Advanced Research Insights

• How do β-hydroxybutyrylation marks integrate with the broader network of histone modifications?

  β-hydroxybutyrylation exists within a complex network of histone modifications:

  • Combinatorial Effects: Research suggests that β-hydroxybutyrylation may function in combination with other modifications to create specific "histone codes" that direct gene expression in response to metabolic states .

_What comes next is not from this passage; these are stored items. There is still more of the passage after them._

(** A sample environment, given whether a failure is in flight, whether the
    store is in memory, and what the checkpoint and the catalog loader do. *)
Definition sample_env (uncaught in_mem : bool) (ckpt : Exn + unit)
    (cat_init : Exn + unit) : Collaborators :=
  {| UncaughtException := uncaught;
     InMemory := λ _, in_mem;
     CreateCheckpoint := λ _ _, ckpt;
     StorageInitialize := λ _, inr ();
     CatalogInitialize := λ _ _, cat_init;
     ExtractBaseName := λ s, after_last_slash s s |}.

Definition sample_instance (p : string) (ckpt : bool) : DatabaseInstance :=
  {| config := {| options := {| database_path := p; access_mode := READ_WRITE;
                                checkpoint_on_shutdown := ckpt |} |} |}.

(** ** The SQL front end, an external collaborator *)

(** Parsing, planning, casting and plan execution are consumed as an opaque
    interface: [parse] yields the names a statement references, its parameter
    types and its plan, or a syntax error; [try_cast] is the host type
    system's implicit cast; [run_plan] evaluates a plan on parameter values. *)
Class FrontEnd : Type := {
  Value : Type;
  LogicalType : Type;
  Plan : Type;
  QueryResult : Type;
  parse : string → string + (list string * list LogicalType * Plan);
  try_cast : Value → LogicalType → option Value;
  run_plan : Plan → list Value → QueryResult
}.

(** *** Counting top-level statements *)

Inductive LexState : Type :=
| Plain
| InString
| InIdentifier.

Definition is_blank (c : Ascii.ascii) : bool :=
  bool_decide (c = Ascii.ascii_of_nat 32) || bool_decide (c = Ascii.ascii_of_nat 9)
  || bool_decide (c = Ascii.ascii_of_nat 10) || bool_decide (c = Ascii.ascii_of_nat 13).

Definition semicolon : Ascii.ascii := Ascii.ascii_of_nat 59.
Definition single_quote : Ascii.ascii := Ascii.ascii_of_nat 39.
Definition double_quote : Ascii.ascii := Ascii.ascii_of_nat 34.

(** Modelled from the spec: the statement splitter of [Prepare] step 1 (the
    parser is not among the sources). A delimiter separates statements only outside
    string and identifier literals; [fresh] says that no statement text was
    seen since the last delimiter; the result is the number of statements. *)
Fixpoint scan_statements (s : string) (st : LexState) (fresh : bool) : nat :=
  match s with
  | EmptyString => 0
  | String c rest =>
      match st with
      | InString =>
          scan_statements rest
            (if bool_decide (c = single_quote) then Plain else InString) false
      | InIdentifier =>
          scan_statements rest
            (if bool_decide (c = double_quote) then Plain else InIdentifier) false
      | Plain =>
          if bool_decide (c = semicolon) then scan_statements rest Plain true
          else if is_blank c then scan_statements rest Plain fresh
          else (if fresh then 1 else 0) +
               scan_statements rest
                 (if bool_decide (c = single_quote) then InString
                  else if bool_decide (c = double_quote) then InIdentifier
                  else Plain) false
      end
  end.

Definition count_statements (sql : string) : nat := scan_statements sql Plain true.

(** ** Prepared statements *)

Module PreparedStatement.

(** Modelled from the spec: the bound plan with the catalog entries binding
    resolved, recorded as its dependencies. *)
Record BoundPlan `{FrontEnd} : Type := {
  plan : Plan;
  dependencies : list Catalog.EntryRef
}.

(** Modelled from the spec: the PreparedStatement of section 3 (class not
    among the sources). [owning_connection] is the weak reference: a handle that is
    looked up among the live connections at every use. *)
Record t `{FrontEnd} : Type := {
  name : option string;
  sql_text : string;
  parameter_count : nat;
  parameter_types : list LogicalType;
  bound_plan : option BoundPlan;
  owning_connection : nat;
  creation_transaction_id : option nat;
  success : bool;
  error : option string
}.

Definition referenced `{FrontEnd} (p : t) : list Catalog.EntryRef :=
  match bound_plan p with
  | Some bp => dependencies bp
  | None => []
  end.

(** Modelled from the spec: the statement [Prepare] returns on a parse or bind
    error: [success = false] and a populated [error]. *)
Definition failed `{FrontEnd} (c : nat) (sql : string) (msg : string) : t :=
  {| name := None; sql_text := sql; parameter_count := 0; parameter_types := [];
     bound_plan := None; owning_connection := c; creation_transaction_id := None;
     success := false; error := Some msg |}.

End PreparedStatement.

(** ** Connections *)

Module Connection.

(** Modelled from the spec: the Connection of section 3 (class not among
    the sources). [database] is the shared reference to the attachment;
    [prepare_count] numbers the auto-generated statement names. *)
Record t `{FrontEnd} : Type := {
  database : nat;
  current_transaction : option Transaction.t;
  owned_prepared_statements : gmap string PreparedStatement.t;
  prepare_count : nat
}.

Definition set_transaction `{FrontEnd} (con : t) (tx : option Transaction.t) : t :=
  {| database := database con; current_transaction := tx;
     owned_prepared_statements := owned_prepared_statements con;
     prepare_count := prepare_count con |}.

Definition set_statements `{FrontEnd} (con : t)
    (reg : gmap string PreparedStatement.t) (n : nat) : t :=
  {| database := database con; current_transaction := current_transaction con;
     owned_prepared_statements := reg; prepare_count := n |}.

Definition transaction_id `{FrontEnd} (con : t) : option nat :=
  Transaction.id <$> current_transaction con.

End Connection.

(** ** The world: live attachments and live connections *)

(** Handles are numbers that are never handed out twice; a destroyed object is
    absent from its map, so a stale handle resolves to nothing. *)
Record World `{FrontEnd} : Type := {
  databases : gmap nat AttachedDatabase.t;
  connections : gmap nat Connection.t;
  next_database_id : nat;
  next_connection_id : nat
}.

Definition initial_world `{FrontEnd} : World :=
  {| databases := ∅; connections := ∅; next_database_id := 0; next_connection_id := 0 |}.

Definition set_database `{FrontEnd} (w : World) (d : nat) (adb : AttachedDatabase.t) : World :=
  {| databases := <[d := adb]> (databases w); connections := connections w;
     next_database_id := next_database_id w; next_connection_id := next_connection_id w |}.

Definition set_connection `{FrontEnd} (w : World) (c : nat) (con : Connection.t) : World :=
  {| databases := databases w; connections := <[c := con]> (connections w);
     next_database_id := next_database_id w; next_connection_id := next_connection_id w |}.

Definition with_store (adb : AttachedDatabase.t) (cat : Catalog.t)
    (tm : TransactionManager.t) : AttachedDatabase.t :=
  {| AttachedDatabase.db := AttachedDatabase.db adb;
     AttachedDatabase.name := AttachedDatabase.name adb;
     AttachedDatabase.storage := AttachedDatabase.storage adb;
     AttachedDatabase.catalog := cat;
     AttachedDatabase.transaction_manager := tm |}.

(** A connection handle together with the attachment behind it, when both are
    still alive. *)
Definition resolve `{FrontEnd} (w : World) (c : nat)
    : option (Connection.t * AttachedDatabase.t) :=
  con ← connections w !! c;
  adb ← databases w !! Connection.database con;
  Some (con, adb).

(** The object behind a handle, for states in which the handle resolves. *)
Definition connection_at `{FrontEnd} (w : World) (c : nat) : Connection.t :=
  default {| Connection.database := 0; Connection.current_transaction := None;
             Connection.owned_prepared_statements := ∅; Connection.prepare_count := 0 |}
          (connections w !! c).

Definition database_at `{FrontEnd} (w : World) (d : nat) : AttachedDatabase.t :=
  default {| AttachedDatabase.db :=
               {| config := {| options := {| database_path := ""; access_mode := READ_WRITE;
                                             checkpoint_on_shutdown := false |} |} |};
             AttachedDatabase.name := "";
             AttachedDatabase.storage := {| path := ""; read_only := false |};
             AttachedDatabase.catalog := Catalog.empty;
             AttachedDatabase.transaction_manager := TransactionManager.create |}
          (databases w !! d).

(** ** Operations of the client API *)

Section Operations.
Context `{FrontEnd} (env : Collaborators).

(** Modelled from the spec: [Attach(path, mode)] of sections 4.1 and 6: the
    attachment is constructed and initialized; when initialization fails it
    is discarded and never published. *)
Definition Attach (w : World) (dbi : DatabaseInstance) : World * Result nat :=
  let adb := AttachedDatabase.create env dbi in
  match outcome (AttachedDatabase.Initialize env adb) with
  | Thrown e => (w, Err (AttachError e))
  | Returned _ =>
      ({| databases := <[next_database_id w := adb]> (databases w);
          connections := connections w;
          next_database_id := S (next_database_id w);
          next_connection_id := next_connection_id w |},
       Ok (next_database_id w))
  end.
Lemma wrap_text_page_size (text : string) (w : Z) :
  Forall (fun p : page => (List.length p <= 4)%nat)
    (_wrap_text font_size text w).
Proof.
  destruct (wrap_text_cases text w) as [E | E]; rewrite E.
  - unfold placeholder. constructor; [simpl; lia | constructor].
  - apply Forall_map, Forall_forall. intros i _.
    apply (slice_length (wrap_lines font_size text w) i).
Qed.

Lemma wrap_text_blank (text : string) (w : Z) :
  blank text = true ->
  _wrap_text font_size text w = [["No dialogue available."]].
Proof.
  intros H. unfold _wrap_text. rewrite (wrap_lines_blank text w H).
  reflexivity.
Qed.

End WithFont.

End WrapFacts.

(* ------------------------------------------------------------------ *)
(** ** The emotion buffer *)

Module DequeFacts.

Import Deque.

Section Buffer.

Variable A : Type.
Implicit Types (d : deque A) (l xs : list A) (x : A).

Lemma lastn_short n l : (List.length l <= n)%nat -> lastn n l = l.
Proof.
  intros H. unfold lastn.
  replace (List.length l - n)%nat with 0%nat by lia. reflexivity.
Qed.

Lemma lastn_length n l :
  (n <= List.length l)%nat -> List.length (lastn n l) = n.
Proof. intros H. unfold lastn. rewrite length_skipn. lia. Qed.

Lemma lastn_app_long n l xs :
  (n <= List.length xs)%nat -> lastn n (l ++ xs) = lastn n xs.
Proof.
  intros H. unfold lastn. rewrite length_app, skipn_app.
  replace (List.length l + List.length xs - n - List.length l)%nat
    with (List.length xs - n)%nat by lia.
  rewrite skipn_all2 by lia. reflexivity.
Qed.

Lemma lastn_snoc n l x :
  lastn n (lastn n l ++ [x]) = lastn n (l ++ [x]).
Proof.
  destruct (Nat.le_gt_cases (List.length l) n) as [H | H].
  - now rewrite (lastn_short n l H).
  - unfold lastn. rewrite !length_app, length_skipn. cbn [List.length].
    replace (List.length l - (List.length l - n) + 1 - n)%nat with 1%nat by lia.
    replace (List.length l + 1 - n)%nat
      with (1 + (List.length l - n))%nat by lia.
    rewrite <- skipn_skipn. f_equal.
    rewrite skipn_app.
    replace (List.length l - n - List.length l)%nat with 0%nat by lia.
    reflexivity.
Qed.

Lemma append_items d x :
  wf d -> items (append d x) = lastn (maxlen d) (items d ++ [x]).
Proof.
  unfold wf, append, lastn. intros H. cbn [items].
  rewrite length_app. cbn [List.length].
  destruct (Nat.ltb_spec (maxlen d) (List.length (items d) + 1)) as [L | L].
  - replace (List.length (items d) + 1 - maxlen d)%nat with 1%nat by lia.
    reflexivity.
  - replace (List.length (items d) + 1 - maxlen d)%nat with 0%nat by lia.
    reflexivity.
Qed.

Lemma append_maxlen d x : maxlen (append d x) = maxlen d.
Proof. reflexivity. Qed.

Lemma append_wf d x : wf d -> wf (append d x).
Proof.
  intros H. unfold wf. rewrite (append_items d x H), append_maxlen.
  unfold lastn. rewrite length_skipn, length_app. cbn [List.length]. lia.
Qed.

Lemma extend_snoc d xs x : extend d (xs ++ [x]) = append (extend d xs) x.
Proof. unfold extend. now rewrite fold_left_app. Qed.

Lemma extend_maxlen d xs : maxlen (extend d xs) = maxlen d.
Proof.
  induction xs as [|x xs IH] using rev_ind.
  - reflexivity.
  - now rewrite extend_snoc, append_maxlen.
Qed.

Lemma extend_wf d xs : wf d -> wf (extend d xs).
Proof.
  intros H. induction xs as [|x xs IH] using rev_ind.
  - exact H.
  - rewrite extend_snoc. now apply append_wf.
Qed.

Lemma extend_items d xs :
  wf d -> items (extend d xs) = lastn (maxlen d) (items d ++ xs).
Proof.
  intros H. induction xs as [|x xs IH] using rev_ind.
  - rewrite app_nil_r. cbn. symmetry. now apply lastn_short.
  - rewrite extend_snoc, (append_items _ x (extend_wf d xs H)).
    rewrite IH, extend_maxlen, lastn_snoc. now rewrite app_assoc.
Qed.

Lemma new_wf n : wf (new (A := A) n).
Proof. unfold wf, new. cbn. lia. Qed.

End Buffer.

End DequeFacts.

(* ------------------------------------------------------------------ *)
(** ** The buffer keeps the last five labels *)

Module BufferClaims.

Import Deque DequeFacts.

(** C4.  A buffer of capacity 5, in any state it can be in, that then
    receives five or more labels holds exactly five labels afterwards, and
    its snapshot [list(d)] is the last five labels pushed, oldest first.
    In particular pushing happy, sad, angry, surprised, fearful, neutral
    into the game's empty buffer leaves sad, angry, surprised, fearful,
    neutral. *)
Theorem buffer_keeps_last_five :
  (forall (d : deque string) (pushes : list string),
      maxlen d = 5%nat -> wf d ->
      (5 <= List.length pushes)%nat ->
      List.length (to_list (extend d pushes)) = 5%nat
      /\ to_list (extend d pushes) = lastn 5 pushes)
  /\ to_list (extend Level.emotions_deque0
                ["happy"; "sad"; "angry"; "surprised"; "fearful"; "neutral"])
     = ["sad"; "angry"; "surprised"; "fearful"; "neutral"].
Proof.
  split; [|reflexivity].
  intros d pushes Hn Hwf Hlen. unfold to_list.
  rewrite (extend_items string d pushes Hwf), Hn.
  rewrite (lastn_app_long string 5 (items d) pushes Hlen).
  split; [|reflexivity].
  now apply lastn_length.
Qed.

  • Modification Interplay: The presence of β-hydroxybutyrylation may enhance or inhibit the deposition of other marks. For example, lysine residues that can be both acetylated and β-hydroxybutyrylated (such as H3K4, H3K9, H3K18, H4K8) may show differential regulatory patterns under different metabolic conditions .

  • Shared Enzymatic Machinery: Some enzymes may recognize or modify multiple acylation types with different efficiencies, creating competitive or cooperative relationships between modifications.

  • Metabolic Sensing: While many histone modifications are regulated by signaling pathways, β-hydroxybutyrylation appears to be uniquely positioned as a direct sensor of cellular metabolic state through β-hydroxybutyrate levels .

  • Evolutionary Conservation: The conservation of histone Kbhb across species from yeast to humans suggests fundamental importance in chromatin regulation .

  • Modification Breadth: With 44 identified histone Kbhb sites, the breadth of this modification is comparable to well-established marks like acetylation, indicating its significant role in chromatin regulation .

• What are the implications of β-hydroxybutyrylation for understanding metabolic disease mechanisms?

  β-hydroxybutyrylation provides a direct link between metabolism and gene regulation with important disease implications:

  • Diabetic Ketoacidosis: Studies show that histone Kbhb marks are dramatically induced in livers from mice with streptozotocin-induced diabetic ketoacidosis, suggesting this modification may mediate some of the transcriptional changes in this condition .

  • Fasting Response: The significant induction of histone Kbhb during fasting (4-40 fold increases) compared to minimal changes in acetylation suggests a specialized role in coordinating gene expression during nutrient deprivation .

  • Ketogenic Diet Effects: β-hydroxybutyrylation may mediate some of the transcriptional changes and potential therapeutic benefits associated with ketogenic diets.

  • Metabolic Reprogramming: Cancer cells and other disease states involving metabolic reprogramming may show altered patterns of β-hydroxybutyrylation that contribute to pathological gene expression.

  • Therapeutic Targeting: Understanding the specific genes and pathways regulated by β-hydroxybutyrylation could reveal new therapeutic targets for metabolic disorders.

  • Biomarker Potential: Patterns of histone β-hydroxybutyrylation could serve as biomarkers for metabolic status and disease progression.

• What emerging technologies might advance the study of β-hydroxybutyryl-HIST1H3A (K4) and related modifications?

  Several cutting-edge technologies hold promise for advancing our understanding of β-hydroxybutyrylation:

  • Single-Cell Epigenomics: Technologies that allow mapping of histone modifications at single-cell resolution will reveal cell-type-specific patterns of β-hydroxybutyrylation.

  • Live-Cell Imaging: Development of specific probes to visualize β-hydroxybutyrylation dynamics in living cells could provide unprecedented insights into real-time regulation.

  • CRISPR-Based Epigenome Editing: Targeted modulation of β-hydroxybutyrylation at specific genomic loci will help establish causative relationships with gene expression.

  • Multi-Omics Integration: Combining epigenomic, transcriptomic, proteomic, and metabolomic data will provide systems-level understanding of β-hydroxybutyrylation function.

  • Structural Biology: Structural studies of reader proteins in complex with β-hydroxybutyrylated histones will reveal molecular mechanisms of recognition.

  • Spatial Epigenomics: Technologies that preserve spatial information while mapping modifications will illuminate the nuclear organization of β-hydroxybutyrylated chromatin.

  • Computational Modeling: Machine learning approaches may help predict the functional consequences of β-hydroxybutyrylation patterns and their interplay with other modifications.